Habrá aquí también una inflexión en sentido contrario a la arriba señalada. Pues tenga o no el estudiante de filosofía previa formación matemática, se sentirá en todo caso obligado a actualizarla en un sentido concreto. No se tratará en absoluto (como Hegel decía en su crítica de la actitud pitagórica en materias filosóficas) de "someter al espíritu a la tortura de convertirse en máquina", es decir de sustituir la vida (excitante precisamente porque perturbada y llena de equívocos) de los conceptos por la asepsia de los números, sino de hacer de los números auxiliares que participan de la energía misma de aquello a lo que auxilian. Este esfuerzo permitirá al estudiante o estudioso de filosofía entender relativamente desde dentro la situación arriba señalada del científico al que su propia disciplina ha conducido a un reto fundamental, situación a la que ahora volvemos. [1]
[1] Trabas en el natural paso de la ciencia a la filosofía. Si el que no es científico puede ser acusado de ingenuidad por atreverse a formular un interrogante como (por ejemplo) el relativo a la efectiva independencia de la realidad que consideramos exterior, ese temor también alimenta hoy al científico que, a partir de sus propios trabajos o el de sus pares, se encuentra con un hecho que le mueve a una interrogación no estrictamente técnica pero sí fundamental.
Pues al osar simplemente formularla se le acusará de ignorar que otros ya la habían formulado y que han abundado en la misma con aspectos muy a menudo contingentes, de los que debería estar al tanto, y que desde luego no le hubieran interesado nunca de no haber sido (por fortuna para su condición de ser de razón) a un momento dado presa de ese estupor que, como hemos visto, era para Aristóteles el punto de arranque de la filosofía.
Desgraciadamente, la exigencia de erudición pesa en ocasiones más que la fidelidad al espíritu marcado por tal estupor. No es exagerado decir que la abrumadora cantidad de información que circula en torno a alguna de las cuestiones esenciales a las que se ve abocada la ciencia enturbia el punto de partida, e impide precisamente formularlo en términos límpidos, formularlo con las claridad y distinción cartesianas, casi siempre atributos de la interrogación fresca e ingenua.

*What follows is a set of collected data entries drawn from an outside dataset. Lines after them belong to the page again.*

(* ===== verification/Redis.v ===== *)
(** * Redis: distributed locks

    The lock operations of [src/src/common/services/redis.service.ts] over the
    key-value store.  A key may also disappear when its time to live ends,
    which is a step of the environment ([Expired]). *)
From S2P Require Import Prelude Schema.

(** ** try ... finally *)
Definition finally {A} (m : M A) (k : M unit) : M A := fun w =>
  match m w with
  | (Ok a, w') => (k ;; ret a) w'
  | (Err e, w') => match k w' with
                   | (Ok _, w'') => (Err e, w'')
                   | (Err e', w'') => (Err e', w'')
                   end
  end.

(** [set(key, value, ttl, nx)] with a time to live: under [nx] the key must be
    absent.  When the server cannot be reached the operation returns [false],
    as it does for a key that is taken. *)
Definition redis_set (key value : string) (nx : bool) : M bool :=
  let* held := gets (fun w => locks w !! key) in
  match held, nx with
  | Some _, true => ret false
  | _, _ => modify (with_locks (<[key := value]>)) ;; ret true
  end.

Inductive ConsumeResult := consumed | missing | mismatch.

Definition consumeIfValue (key expectedValue : string) : M ConsumeResult :=
  let* held := gets (fun w => locks w !! key) in
  match held with
  | None => ret missing
  | Some v =>
      if v === expectedValue
      then modify (with_locks (delete key)) ;; ret consumed
      else ret mismatch
  end.

Section Locks.
Context `{UuidSource}.

Definition acquireLock (key : string) : M (option string) :=
  let* token := fresh_id in
  let* acquired := redis_set key token true in
  ret (if acquired then Some token else None).

Definition releaseLock (key token : string) : M unit :=
  consumeIfValue key token ;; ret tt.

(** ** What they do *)
Lemma acquireLock_run key w :
  acquireLock key w =
  match locks w !! key with
  | Some _ => (Ok None, bump_uuid w)
  | None => (Ok (Some (uuid (nextUuid w))), with_locks (<[key := uuid (nextUuid w)]>) (bump_uuid w))
  end.
Proof.
  unfold acquireLock, bind, fresh_id, redis_set, gets, modify, ret. cbn.
  by destruct (locks w !! key).
Qed.

Lemma releaseLock_run key token w :
  releaseLock key token w =
  (Ok tt, match locks w !! key with
          | Some v => if v === token then with_locks (delete key) w else w
          | None => w
          end).
Proof.
  unfold releaseLock, consumeIfValue, bind, gets, modify, ret.
  destruct (locks w !! key) as [v|]; [|done]. by destruct (v === token).
Qed.

Lemma finally_Ok {A} (m : M A) (k : M unit) w a w' :
  finally m k w = (Ok a, w') -> exists w1 u, m w = (Ok a, w1) /\ k w1 = (Ok u, w').
Proof.
  unfold finally. destruct (m w) as [[b|e] w1].
  - intros Hr. run_inv. eauto.
  - destruct (k w1) as [[|] ?]; discriminate.
Qed.
End Locks.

Es obvio, por ejemplo, que las discusiones, a menudo de gran complejidad técnica, sobre los pros y los contras de una u otra interpretación de la teoría cuántica hacen más sutil la reflexión (que en cada paso ha de integrar todas las consideraciones avanzadas por otros al respecto), pero no hacen más sutiles los interrogantes de salida, cuya cristalina sencillez está en la base de la misma necesidad de interpretaciones. Interpretaciones que se hallan en conflicto, por lo cual precisamente se acumula la erudición, es decir la forja de nuevas armas para defender una o otra de tales interpretaciones, para rechazarlas de pleno, o para avanzar una nueva.
Pero el tiempo se condensa en extremo para la atormentada actividad del erudito. Apenas acaba de redactar el artículo en el que sintetiza las observaciones filosóficas que le sugirió tal experimento que mereció la publicación en Science o en Physical Revue…cuando se apercibe de que una veintena de papers le han precedido, de los cuales debería dar cuenta al menos en nota, so pena de ser tildado de hablar sin estar al corriente de lo publicado. En ocasiones ocurre que han pasado 10 años y la multiplicación de artículos que hacen referencia los unos a los otros (sin añadir nada esencial al descubrimiento que es su razón des ser) es tal, que citar el artículo originario y atenerse al mismo puede incluso parecer una antigualla.